When Cape Town runs out of water — and that’s a when, not if — the city’s water collection stations will be guarded by police and armed defence forces in order to keep the peace. Cape Town’s Mayor said months prior to the writing of this article that the city had “reached the point of no return,” and that regardless of what happens now, Cape Town and its surrounding areas will have to wait years before the dams and reservoirs fully recover. Of course, that’s also only if the droughts don’t persist. Unfortunately, this means that Cape Town’s “day zero” situation could last for quite some time, placing strains on the region’s political and societal structures. This community of four million is being forced to ration their most precious resource, and when it comes down to the final litre it may spell danger for the most vulnerable and dependent.

A graph depicting Cape Town’s available water supply trend in gigalitres, from July 2013 to Present.

As reported by Vice, the aforementioned water usage restrictions and drought don’t just mean general discomfort and inconvenience for Cape Town’s general public: it also means a threat to survival.

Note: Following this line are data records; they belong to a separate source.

(** * Stock-control reconciliation session

    A shallow embedding of the scanning-session logic of the two stock-control
    pages of the repository:

    - [StockControlFinal]: [client/src/pages/stock-control-final.tsx]
      (component [StockControlFinal]);
    - [StockControlPage]: the earlier page (component [StockControlPage]),
      whose scan handler is [handleImeiScan].

    A React component keeps its state in [useState] cells; an event handler
    reads the cells of the render it was created in and schedules updates.
    One handler call is modelled as one function from the state before the
    event to the state after it, together with the notifications ([toast])
    it sends, in the order it sends them. *)

From Stdlib Require Import String Ascii List Bool Arith ZArith Lia.
Import ListNotations.

Local Open Scope string_scope.
Local Open Scope list_scope.

(** ** JavaScript primitives used by the handlers *)

Module Js.

(** A string is a sequence of code units; the ones below 256 are modelled.
    [isWhiteSpace] is the part of ECMAScript's WhiteSpace and LineTerminator
    sets that lies in that range: TAB, LF, VT, FF, CR, SP and NBSP. *)
Definition isWhiteSpace (c : ascii) : bool :=
  let n := nat_of_ascii c in
  (Nat.eqb n 9 || Nat.eqb n 10 || Nat.eqb n 11 || Nat.eqb n 12
   || Nat.eqb n 13 || Nat.eqb n 32 || Nat.eqb n 160)%bool.

Fixpoint trimStart (s : string) : string :=
  match s with
  | EmptyString => EmptyString
  | String c r => if isWhiteSpace c then trimStart r else s
  end.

According to Water Shortage South Africa (WSSA), there are over 12,000 people who will have their taps shut off at home but will not physically be able to travel to water collection stations themselves to get their daily 25 litres. Organizations like WSSA are working on assisting those who will need help the most, but it is unlikely that all dependents in Cape Town will get the assistance they need.

While there are organizations seeking to help those in need, there are also dozens of groups and individuals who are looking to make a profit from the crisis instead. Ads dating back from November of 2017 indicate that South Africa’s finest entrepreneurial citizens are privately acquiring and selling pumps, tankers, filters, and large containers of water to Capetonians who are looking to avoid penalty from the municipal government. The closer Cape Town gets to reaching “day zero,” the more money these private vendors make, and the more strained the larger area’s water supply becomes. Though it is illegal for people to sell municipally-sourced water, history shows that people don’t play by the rules when resources wear thin.

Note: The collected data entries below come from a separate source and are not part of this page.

(** The variables of a generator: those of its [arr]. *)
Definition generator_cells (g : generator) : list nat :=
  match g with
  | Suspended arr => array_cells arr
  | _ => []
  end.

(** A generator in the store that has still to give the strings of
    [pending]: not started, it has all its outputs to give; suspended, its
    objects are in a round of which the string last yielded and [pending]
    are the rest. *)
Definition generator_pending (fuel : nat) (σ : list nat) (g : generator)
    (pending : list string) : Prop :=
  match g with
  | Created str =>
      ∃ arr, getArray fuel str false = Some arr ∧
             pending = array_outputs arr
  | Suspended arr =>
      owned σ (array_cells arr) ∧
      ∃ x e, steps array_current array_next (erase σ <$> arr)
                   (x :: pending) e
  | Finished => pending = []
  end.

(** The first combination of a template: in every group the alternative
    written first. *)
Definition template_first_with (first : piece → string) (t : list piece)
  : string :=
  foldr (λ p acc, first p +:+ acc) "" t.

Fixpoint first_choice (p : piece) : string :=
  match p with
  | Lit s => s
  | Group alternatives =>
      match alternatives with
      | [] => ""
      | t :: _ => template_first_with first_choice t
      end
  end.

Abbreviation template_first := (template_first_with first_choice).

(** * Proofs *)

(** ** Theorems: compass *)

Lemma compass_entries (i : nat) :
  (i < 32)%nat →
  ∃ p, createCompassPoints !! i = Some (Some p) ∧
       azimuth p = (num i * 11.25)%float ∧
       ∃ q, float_value (azimuth p) = Some q ∧
            Qeq q (inject_Z (Z.of_nat i) * (1125 # 100)).
Proof.
  intros Hi.
  do 32 (destruct i as [|i];
         [eexists; split; [vm_compute; reflexivity|];
          split; [vm_compute; reflexivity|];
          eexists; split; vm_compute; reflexivity |]).
  lia.
Qed.

(** C5: [createCompassPoints()] has exactly 32 entries, none of them a
    hole; the entry at index [i] has azimuth [i * 11.25], a product that
    binary64 computes without rounding (its value is the rational
    [i * 1125 / 100]); the entries at 0, 8, 16 and 24 are N 0, E 90, S 180
    and W 270, and the last entry has azimuth 348.75. *)
Theorem createCompassPoints_azimuths :
  length createCompassPoints = 32%nat ∧
  (∀ i : nat, (i < 32)%nat →
     ∃ p, createCompassPoints !! i = Some (Some p) ∧
          azimuth p = (num i * 11.25)%float ∧
          ∃ q, float_value (azimuth p) = Some q ∧
               Qeq q (inject_Z (Z.of_nat i) * (1125 # 100))) ∧
  createCompassPoints !! 0%nat =
    Some (Some {| abbreviation := "N"; azimuth := 0%float |}) ∧
  createCompassPoints !! 8%nat =
    Some (Some {| abbreviation := "E"; azimuth := 90%float |}) ∧
  createCompassPoints !! 16%nat =
    Some (Some {| abbreviation := "S"; azimuth := 180%float |}) ∧
  createCompassPoints !! 24%nat =
    Some (Some {| abbreviation := "W"; azimuth := 270%float |}) ∧
  (azimuth <$> mjoin (last createCompassPoints)) = Some 348.75%float.
Proof.
  split; [vm_compute; reflexivity|].
  split.
  - exact compass_entries.
  - do 4 (split; [vm_compute; reflexivity|]). vm_compute; reflexivity.
Qed.

(** C6 as stated fails: index 4 holds "NE" and index 5 holds "NEbE". *)
Lemma compass_index_4_5_not_NNE_NEbN :
  ¬ (abbreviations !! 1%nat = Some (Some "NbE") ∧
     abbreviations !! 4%nat = Some (Some "NNE") ∧
     abbreviations !! 5%nat = Some (Some "NEbN") ∧
     abbreviations !! 6%nat ≠ Some (Some "NEbE")).
Proof. vm_compute. intros (_ & H & _). discriminate H. Qed.

(** C6, amended: the first seven abbreviations are those of the standard
    32-point table, N, NbE, NNE, NEbN, NE, NEbE, ENE: "NbE" is at index 1,
    "NNE" at index 2, "NEbN" at index 3, "NEbE" at index 5, and index 6
    holds "ENE", not "NEbE". *)
Theorem compass_first_octant :
  take 7 abbreviations =
    Some <$> ["N"; "NbE"; "NNE"; "NEbN"; "NE"; "NEbE"; "ENE"] ∧
  abbreviations !! 6%nat ≠ Some (Some "NEbE").
Proof. split; [vm_compute; reflexivity | vm_compute; discriminate]. Qed.

(** ** Strings *)

Section strings.
Implicit Types s t u : string.

Lemma string_app_nil_l s : "" +:+ s = s.
Proof. reflexivity. Qed.

Lemma string_app_cons c s t : String c s +:+ t = String c (s +:+ t).
Proof. reflexivity. Qed.

Lemma string_app_nil_r s : s +:+ "" = s.
Proof. induction s as [|c s IH]; [done|]. by rewrite string_app_cons, IH. Qed.

Lemma string_app_assoc s t u : (s +:+ t) +:+ u = s +:+ (t +:+ u).
Proof. induction s as [|c s IH]; [done|]. by rewrite !string_app_cons, IH. Qed.

Lemma string_app_length s t :
  String.length (s +:+ t) = (String.length s + String.length t)%nat.
Proof. induction s as [|c s IH]; [done|]. rewrite string_app_cons. cbn. by rewrite IH. Qed.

“There have also been postings for water tankers — trucks for moving water — in other cities like Johannesburg and Pretoria, and water purifiers promising reverse osmosis technology.” — Ankita Rao, Vice Motherboard.

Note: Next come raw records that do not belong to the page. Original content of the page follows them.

(** * Token-budgeted parquet query plugins: a shallow embedding

    The plugins of [project/plugins] (query_parquet_files, get_schema,
    list_tables_in_directory) are embedded as Rocq functions.  Python
    values are modelled as follows.

    - [str]: a Rocq [string], one [ascii] per character, so the model covers
      the code points 0 to 255 and [String.length] is Python's [len].  The
      bullet character of the suggestion text lies outside that range and is
      written as its three UTF-8 bytes.
    - [int]: [Z].  [float]: IEEE-754 binary64, through [SpecFloat] with
      precision 53 and maximal exponent 1024.
    - exceptions: a function that can raise returns a [result].
    - the query engine and the file system are external: they are the
      fields of a [World] record that every plugin takes as an argument.

    Of the driver auto_rca_script.py the reading of the task description is
    embedded; the session it then runs is outside this development. *)

From Stdlib Require Import ZArith String Ascii List Lia Bool.
From Stdlib Require Import Floats.SpecFloat.
From stdpp Require Import base option list gmap sets strings pretty.

Set Warnings "-register-all,-clear-no-such-hyp".
Open Scope Z_scope.
Open Scope string_scope.

(** ** Exceptions and results

    [OSError] stands for the class and its subclasses other than
    FileNotFoundError, which the plugins tell apart. *)

Inductive exn : Type :=
| FileNotFoundError (msg : string)
| ValueError (msg : string)
| RuntimeError (msg : string)
| TypeError (msg : string)
| OverflowError (msg : string)
| IndexError (msg : string)
| JSONDecodeError (msg : string)
| EngineError (msg : string)
| OSError (msg : string).

(** [str(e)] *)
Definition exn_str (e : exn) : string :=
  match e with
  | FileNotFoundError m | ValueError m | RuntimeError m | TypeError m
  | OverflowError m | IndexError m | JSONDecodeError m | EngineError m
  | OSError m => m
  end.

Inductive result (A : Type) : Type :=
| Ok (a : A)
| Raise (e : exn).
Arguments Ok {A} a.
Arguments Raise {A} e.

#[global] Instance result_ret : MRet result := fun A a => Ok a.
#[global] Instance result_bind : MBind result := fun A B f m =>
  match m with
  | Ok a => f a
  | Raise e => Raise e
  end.
#[global] Instance result_fmap : FMap result := fun A B f m =>
  match m with
  | Ok a => Ok (f a)
  | Raise e => Raise e
  end.

Definition is_Ok {A} (r : result A) : bool :=
  match r with Ok _ => true | Raise _ => false end.

(** [[f(x) for x in l]] where [f] may raise: the first failure wins. *)
Definition mapM {A B} (f : A -> result B) : list A -> result (list B) :=
  fix go l :=
    match l with
    | [] => Ok []
    | x :: l' =>
        match f x with
        | Raise e => Raise e
        | Ok y => match go l' with
                  | Raise e => Raise e
                  | Ok ys => Ok (y :: ys)
                  end
        end
    end.

(** ** Strings *)

Definition dquote : ascii := "034"%char.
Definition newline : ascii := "010"%char.
Definition NL : string := String newline EmptyString.
Definition DQ : string := String dquote EmptyString.

(** [sep.join(l)] *)
Fixpoint join (sep : string) (l : list string) : string :=
  match l with
  | [] => EmptyString
  | [x] => x
  | x :: l' => x +:+ sep +:+ join sep l'
  end.

(** [s.startswith(p)] *)
Fixpoint startswith (s p : string) : bool :=
  match p, s with
  | EmptyString, _ => true
  | String c p', String d s' => if Ascii.eqb c d then startswith s' p' else false
  | String _ _, EmptyString => false
  end.

(** [sub in s] *)
Fixpoint str_contains (s sub : string) : bool :=
  startswith s sub ||
  match s with
  | EmptyString => false
  | String _ s' => str_contains s' sub
  end.

(** [c * n] for a one-character string [c] *)
Fixpoint str_repeat (c : ascii) (n : nat) : string :=
  match n with
  | O => EmptyString
  | S n' => String c (str_repeat c n')
  end.

(** [str.lower] on the characters of the model: A-Z, and the Latin-1
    capitals U+00C0..U+00DE except the multiplication sign U+00D7. *)
Definition lower_char (c : ascii) : ascii :=
  let n := nat_of_ascii c in
  if ((65 <=? n) && (n <=? 90))%nat then ascii_of_nat (n + 32)
  else if ((192 <=? n) && (n <=? 222) && negb (n =? 215))%nat then ascii_of_nat (n + 32)
  else c.

Fixpoint lower (s : string) : string :=
  match s with
  | EmptyString => EmptyString
  | String c s' => String (lower_char c) (lower s')
  end.

(** [len(s)] *)
Definition len (s : string) : Z := Z.of_nat (String.length s).

(** ["%0<w>d" % n] for a natural number *)
Definition zero_pad (w : nat) (n : nat) : string :=
  let d := pretty n in
  str_repeat "0" (w - String.length d) +:+ d.

(** ** Binary64 arithmetic *)

Module Float.
Definition prec : Z := 53.
Definition emax : Z := 1024.
Definition float := spec_float.

(** [float(n)] for an integer, rounded to nearest even.  Python raises
    OverflowError where this yields an infinity. *)
Definition of_int (n : Z) : float := binary_normalize prec emax n 0 false.
Definition mul (x y : float) : float := SFmul prec emax x y.
(** [a / b] on integers below 2^53, where it is the IEEE quotient of the
    two conversions. *)
Definition int_div (a b : Z) : float := SFdiv prec emax (of_int a) (of_int b).
(** The literal [0.8]: the double nearest to 8/10. *)
Definition lit_0_8 : float := Eval vm_compute in int_div 8 10.

(** [int(x)]: truncation towards zero; infinities and NaN raise. *)
Definition to_int (x : float) : result Z :=
  match x with
  | S754_zero _ => Ok 0
  | S754_finite s m e =>
      let a := match e with
               | Z0 => Zpos m
               | Zpos p => Zpos m * 2 ^ Zpos p
               | Zneg p => Zpos m `div` 2 ^ Zpos p
               end in
      Ok (if s then - a else a)
  | S754_infinity _ => Raise (OverflowError "cannot convert float infinity to integer")
  | S754_nan => Raise (ValueError "cannot convert float NaN to integer")
  end.
End Float.

(** ** Python values *)

(** [datetime.date], [datetime.time] and [datetime.datetime].  A UTC offset
    is kept in whole seconds; [None] is a naive value. *)
Record date := { d_year : nat; d_month : nat; d_day : nat }.
Record time := { t_hour : nat; t_minute : nat; t_second : nat;
                 t_microsecond : nat; t_utcoffset : option Z }.
Record datetime := { dt_date : date; dt_time : time }.

(** The values a row or a report can hold.  A float is carried as its
    [repr] text: no plugin computes with a float taken from a row.  A dict
    is its list of items in insertion order, keys distinct.  [POther] is a
    value of any other class the engine hands back for a column (Decimal,
    bytes, UUID, timedelta, ...), known by the name of its class: the
    plugins pass it along untouched, and json.dumps refuses it. *)
Inductive pyval : Type :=
| PNone
| PBool (b : bool)
| PInt (z : Z)
| PFloat (repr : string)
| PStr (s : string)
| PDate (d : date)
| PTime (t : time)
| PDatetime (d : datetime)
| POther (type_name : string)
| PList (l : list pyval)
| PDict (d : list (string * pyval)).

(** [d[k] = v] on a dict: an existing key keeps its position. *)
Fixpoint dict_set (k : string) (v : pyval) (d : list (string * pyval)) : list (string * pyval) :=
  match d with
  | [] => [(k, v)]
  | (k', v') :: d' => if String.eqb k k' then (k, v) :: d' else (k', v') :: dict_set k v d'
  end.

(** [dict(pairs)] *)
Definition dict_of_pairs (pairs : list (string * pyval)) : list (string * pyval) :=
  fold_left (fun d kv => dict_set (fst kv) (snd kv) d) pairs [].

(** [d.get(k)] *)
Fixpoint dict_get (k : string) (d : list (string * pyval)) : option pyval :=
  match d with
  | [] => None
  | (k', v) :: d' => if String.eqb k k' then Some v else dict_get k d'
  end.

(** [zip(a, b, strict=False)] *)
Fixpoint zip {A B} (a : list A) (b : list B) : list (A * B) :=
  match a, b with
  | x :: a', y :: b' => (x, y) :: zip a' b'
  | _, _ => []
  end.

(** *** isoformat *)

Definition format_time (t : time) : string :=
  zero_pad 2 (t_hour t) +:+ ":" +:+ zero_pad 2 (t_minute t) +:+ ":" +:+ zero_pad 2 (t_second t)
  +:+ (if (t_microsecond t =? 0)%nat then EmptyString else "." +:+ zero_pad 6 (t_microsecond t)).

Definition format_offset (off : option Z) : string :=
  match off with
  | None => EmptyString
  | Some o =>
      let sign := if (o <? 0)%Z then "-" else "+" in
      let a := Z.abs o in
      let hh := a `div` 3600 in
      let mm := (a `mod` 3600) `div` 60 in
      let ss := a `mod` 60 in
      sign +:+ zero_pad 2 (Z.to_nat hh) +:+ ":" +:+ zero_pad 2 (Z.to_nat mm)
      +:+ (if (ss =? 0)%Z then EmptyString else ":" +:+ zero_pad 2 (Z.to_nat ss))
  end.

Definition date_isoformat (d : date) : string :=
  zero_pad 4 (d_year d) +:+ "-" +:+ zero_pad 2 (d_month d) +:+ "-" +:+ zero_pad 2 (d_day d).

Definition time_isoformat (t : time) : string :=
  format_time t +:+ format_offset (t_utcoffset t).

Definition datetime_isoformat (d : datetime) : string :=
  date_isoformat (dt_date d) +:+ "T" +:+ format_time (dt_time d)
  +:+ format_offset (t_utcoffset (dt_time d)).

(** ** The json module *)

Module Json.

(** *** json.dumps(v, ensure_ascii=False, indent=2) *)

Definition hex_digit (n : nat) : ascii :=
  if (n <? 10)%nat then ascii_of_nat (48 + n) else ascii_of_nat (87 + n).

Definition escape_char (c : ascii) : string :=
  let n := nat_of_ascii c in
  if Ascii.eqb c dquote then String "\" DQ
  else if Ascii.eqb c "\" then "\\"
  else if (n =? 8)%nat then "\b"
  else if (n =? 12)%nat then "\f"
  else if (n =? 10)%nat then "\n"
  else if (n =? 13)%nat then "\r"
  else if (n =? 9)%nat then "\t"
  else if (n <? 32)%nat then "\u00" +:+ String (hex_digit (n / 16)) (String (hex_digit (n mod 16)) EmptyString)
  else String c EmptyString.

Fixpoint escape (s : string) : string :=
  match s with
  | EmptyString => EmptyString
  | String c s' => escape_char c +:+ escape s'
  end.

Definition encode_string (s : string) : string := DQ +:+ escape s +:+ DQ.

Definition newline_indent (level : nat) : string := NL +:+ str_repeat " " (2 * level).

Definition not_serializable (ty : string) : exn :=
  TypeError ("Object of type " +:+ ty +:+ " is not JSON serializable").

Fixpoint encode (level : nat) (v : pyval) : result string :=
  match v with
  | PNone => Ok "null"
  | PBool true => Ok "true"
  | PBool false => Ok "false"
  | PInt z => Ok (pretty z)
  | PFloat r => Ok r
  | PStr s => Ok (encode_string s)
  | PDate _ => Raise (not_serializable "date")
  | PTime _ => Raise (not_serializable "time")
  | PDatetime _ => Raise (not_serializable "datetime")
  | POther type_name => Raise (not_serializable type_name)
  | PList [] => Ok "[]"
  | PList l =>
      match mapM (encode (S level)) l with
      | Raise e => Raise e
      | Ok items =>
          Ok ("[" +:+ newline_indent (S level)
              +:+ join ("," +:+ newline_indent (S level)) items
              +:+ newline_indent level +:+ "]")
      end
  | PDict [] => Ok "{}"
  | PDict d =>
      match mapM (fun kv => let '(k, x) := kv in
                            match encode (S level) x with
                            | Raise e => Raise e
                            | Ok t => Ok (encode_string k +:+ ": " +:+ t)
                            end) d with
      | Raise e => Raise e
      | Ok items =>
          Ok ("{" +:+ newline_indent (S level)
              +:+ join ("," +:+ newline_indent (S level)) items
              +:+ newline_indent level +:+ "}")
      end
  end.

What’s particularly disturbing about this story from South Africa is that it’s just the beginning of what is predicted to become an alarmingly brutal trend. Cape Town is just the first on the list of many cities and countries that will literally run out of water and resources due to drought and extreme heat.

In a report published in 2015 by the journal Nature Climate Change, new data and evidence was brought forward that suggests parts of the Persian Gulf region will begin getting affected by “unprecedented events of deadly heat” as a result of climate change. Carried out by professor Elfatih Eltahir at the Massachusetts Institute of Technology and Jeremy Pal PhD ’01 at Loyola Marymount University, the high-resolution models they created found that many major cities in the region could “exceed a tipping point for human survival, even in shaded and well-ventilated places.”

After extensive study, the two researchers concluded that climate change in the Persian Gulf region “is likely to severely impact human habitability in the future,” because they will begin to experience “another category of heatwaves, one that may be fatal to everybody affected.” Another concern, as MIT News notes, is that these extreme conditions will be particularly dangerous for poorer states in the region, such as the country of Yemen.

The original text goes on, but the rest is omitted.